Os primeiros compreendem aqueles para os quais falta comida – os habitantes do Terceiro Mundo – e aqueles que, mesmo dispondo de alimento, recusam-no por razões emocionais. A abundância de comida e a voracidade, por sua vez, geraram o problema da obesidade, que, mesmo em países como o Brasil, é hoje uma questão de saúde pública.
A extrema obesidade está associada a diabetes, hipertensão arterial, doença cardiovascular, problemas articulares. E resulta numa imagem corporal que não é das mais agradáveis – ao contrário do que acontecia no passado, quando a maior ameaça era representada pela desnutrição.

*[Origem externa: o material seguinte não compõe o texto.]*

(* ===== verification/FinRun.v ===== *)
(** Running a finalization (packages/application/src/finalize: finalization-queue.ts,
    finalization-work-item.ts, usecases/finalize-async.ts, the asynchronous part of
    usecases/finalize-session.ts, finalization-state-update.ts,
    reconcile-finalization.ts, prepareDirectSuccessfulFinalization; of apps/api the
    handler finalizeCancel.ts) over the commands of a store
    (packages/aws-adapters/src/store/session-command-store.ts).
    Logging and canonical events are left out. *)
From Stdlib Require Import QArith.
From S2P Require Import Prelude.
From S2P Require Import Hex.
From S2P Require Import JsNumber.
From S2P Require Import JsText.
From S2P Require Import JsValue.
From S2P Require Import Contract.
From S2P Require Import LocalCast.
From S2P Require Import FinStorage.
From S2P Require Import FinTransition.
From S2P Require Import FinStorageProofs.
From S2P Require Import FinTransitionProofs.
From S2P Require Import MockStore.
From S2P Require Import Tamper.
From S2P Require Import Coordinator.
From S2P Require Import FinalizeInputs.
From S2P Require Import FinResult.
Import JsValue.
Import Contract.
Import FinStorage.
Import FinTransition.
Import TamperFacts.
Import Coordinator.
Import FinalizeInputs.
Import FinResult.
#[global] Open Scope Z_scope.

Module FinRun.

(** ** The store *)

(** The methods of [SessionCommandStore] that a store implements, and its clock. *)
Class FinalizationCommands (St : Type) := {
  command_clock : SM St num;
  applyFinalizationCommand : FinalizationTransitionCommand -> SM St FinalizationRecord;
  getCurrentFinalizationRecord : string -> SM St (option FinalizationRecord);
  getFinalizationRecord : string -> string -> SM St (option FinalizationRecord);
}.

(** A commit without receipt and with an unavailable bitmap; of its result the record. *)
Class SuccessfulFinalizationStore (St : Type) := {
  commitSuccessfulFinalization : FinalizationRecord -> SM St FinalizationRecord;
}.

Section commands.
Context {St : Type} `{FinalizationCommands St}.

(** Payloads are typed, so that they have no other keys. *)
Definition markFinalizationQueued (sessionId : string) (payload : FinalizationPayload) : SM St FinalizationRecord :=
  applyFinalizationCommand (buildFinalizationCommand sessionId payload queue).

Definition markFinalizationRunning (sessionId : string) (payload : FinalizationPayload) (startedAtMs : num) :
    SM St FinalizationRecord :=
  applyFinalizationCommand (buildFinalizationCommand sessionId payload (start startedAtMs)).

Definition markFinalizationFailed (sessionId : string) (payload : FinalizationPayload) (startedAtMs : option num)
    (failedAtMs : num) (error : jsval) : SM St FinalizationRecord :=
  applyFinalizationCommand (buildFinalizationCommand sessionId payload (fail startedAtMs failedAtMs error)).

Definition markFinalizationTimedOut (sessionId : string) (payload : FinalizationPayload) (startedAtMs : option num)
    (timeoutAtMs : num) : SM St FinalizationRecord :=
  applyFinalizationCommand (buildFinalizationCommand sessionId payload (time_out startedAtMs timeoutAtMs)).

End commands.

(** ** A success without artifacts (successful-finalization-commit-admission.ts) *)

Definition assertDirectSuccessfulFinalizationPayload (finalizationResult : jsval) : result unit :=
  match admitFinalizationResultAuthority finalizationResult with
  | None => Ok tt
  | Some r =>
      if is_some (fa_bitmap (ra_artifacts r)) then throw "Direct finalization success does not accept embedded bitmap evidence"
      else if is_some (fa_receiptPublication (ra_artifacts r))
      then throw "Direct finalization success does not accept embedded receipt publication"
      else Ok tt
  end.

Definition before_moment (a b : num) : bool := num_ltb a b.

Definition admitSuccessfulFinalizationCommitRecord (value : jsval) : result FinalizationRecord :=
  match admitFinalizationRecord value with
  | None => throw "Invalid succeeded finalization record"
  | Some record =>
      match fr_state record, fr_result record with
      | succeeded _ queuedAtMs startedAtMs completedAtMs, Some finalizationResult =>
          if is_some (fa_receiptPublication (ra_artifacts (rr_authority finalizationResult)))
          then throw "Successful finalization commit does not accept pre-populated receipt publication"
          else if before_moment startedAtMs queuedAtMs || before_moment completedAtMs startedAtMs
          then throw "Invalid successful finalization lifecycle chronology"
          else Ok record
      | _, _ => throw "Invalid succeeded finalization record"
      end
  end.

(** [{ ...value, [key]: v }] *)
Definition with_property (value : jsval) (key : string) (v : jsval) : jsval :=
  match spread value with
  | JObj properties =>
      if existsb (fun e => String.eqb e.1 key) properties
      then JObj (map (fun e => if String.eqb e.1 key then (key, v) else e) properties)
      else JObj (properties ++ [(key, v)])
  | other => other
  end.

(** [payload.scenarioContext ?? current?.scenarioContext] *)
Definition context_or_current (scenarioContext : jsval) (current : option FinalizationRecord) : jsval :=
  match scenarioContext with
  | JUndefined | JNull => default JUndefined ((fun r => scenario_value (fr_scenarioContext r)) <$> current)
  | _ => scenarioContext
  end.

Definition buildDirectSuccessfulFinalizationCommitRecord (sessionId : string) (payload : FinalizationPayload)
    (startedAtMs completedAtMs : num) (finalizationResult : jsval) (current : option FinalizationRecord) :
    result FinalizationRecord :=
  _ ← assertDirectSuccessfulFinalizationPayload finalizationResult;
  let finalizationId := JStr (pl_finalizationId payload) in
  admitSuccessfulFinalizationCommitRecord
    (JObj [("sessionId", JStr sessionId); ("finalizationId", finalizationId);
           ("scenarioContext", context_or_current (pl_scenarioContext payload) current);
           ("state", JObj [("status", JStr "succeeded"); ("finalizationId", finalizationId);
                           ("queuedAtMs", JNum (pl_queuedAtMs payload)); ("startedAtMs", JNum startedAtMs);
                           ("completedAtMs", JNum completedAtMs)]);
           ("finalizationResult", with_property finalizationResult "finalizationId" finalizationId)]%string).

Inductive DirectSuccess : Type :=
| direct_transition (command : FinalizationTransitionCommand)
| direct_commit (record : FinalizationRecord).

[...] O corpo transformou-se num objeto a ser exibido. E isso resulta num conflito: de um lado está a indústria da alimentação, com toda a sua gigantesca propaganda; assim, ninguém mais vai ao cinema sem levar junto um contêiner com pipocas (como se a pessoa não pudesse passar duas horas sem comer). De outro lado, temos o estigma representado pela obesidade. O resultado é um conflito psíquico que se manifesta de várias maneiras, mais notavelmente pela anorexia nervosa.
[...] Até os anos 50 a anorexia nervosa era pouco mais que uma curiosidade médica. Mas em meados dos anos 70 um estudo mostrava que cerca de 10% das adolescentes suecas eram anoréxicas. Em 1980 os transtornos psicológicos da alimentação já eram um dos problemas mais frequentes entre as jovens universitárias americanas. O gênero, no caso, é fundamental porque anorexia é muito mais frequente entre moças. Também é importante a classe social: a classe média é mais propensa a ela que os pobres.
[...] Em termos de peso corporal, como em relação à carga emocional, o ideal não é nem a falta nem o excesso. O ideal é o equilíbrio, mas para isso a sociedade precisa se conscientizar dos problemas representados pelos estereótipos que cria.
Revista Bem Viver – Mente & Cérebro, ano 13, n.152. Adaptado.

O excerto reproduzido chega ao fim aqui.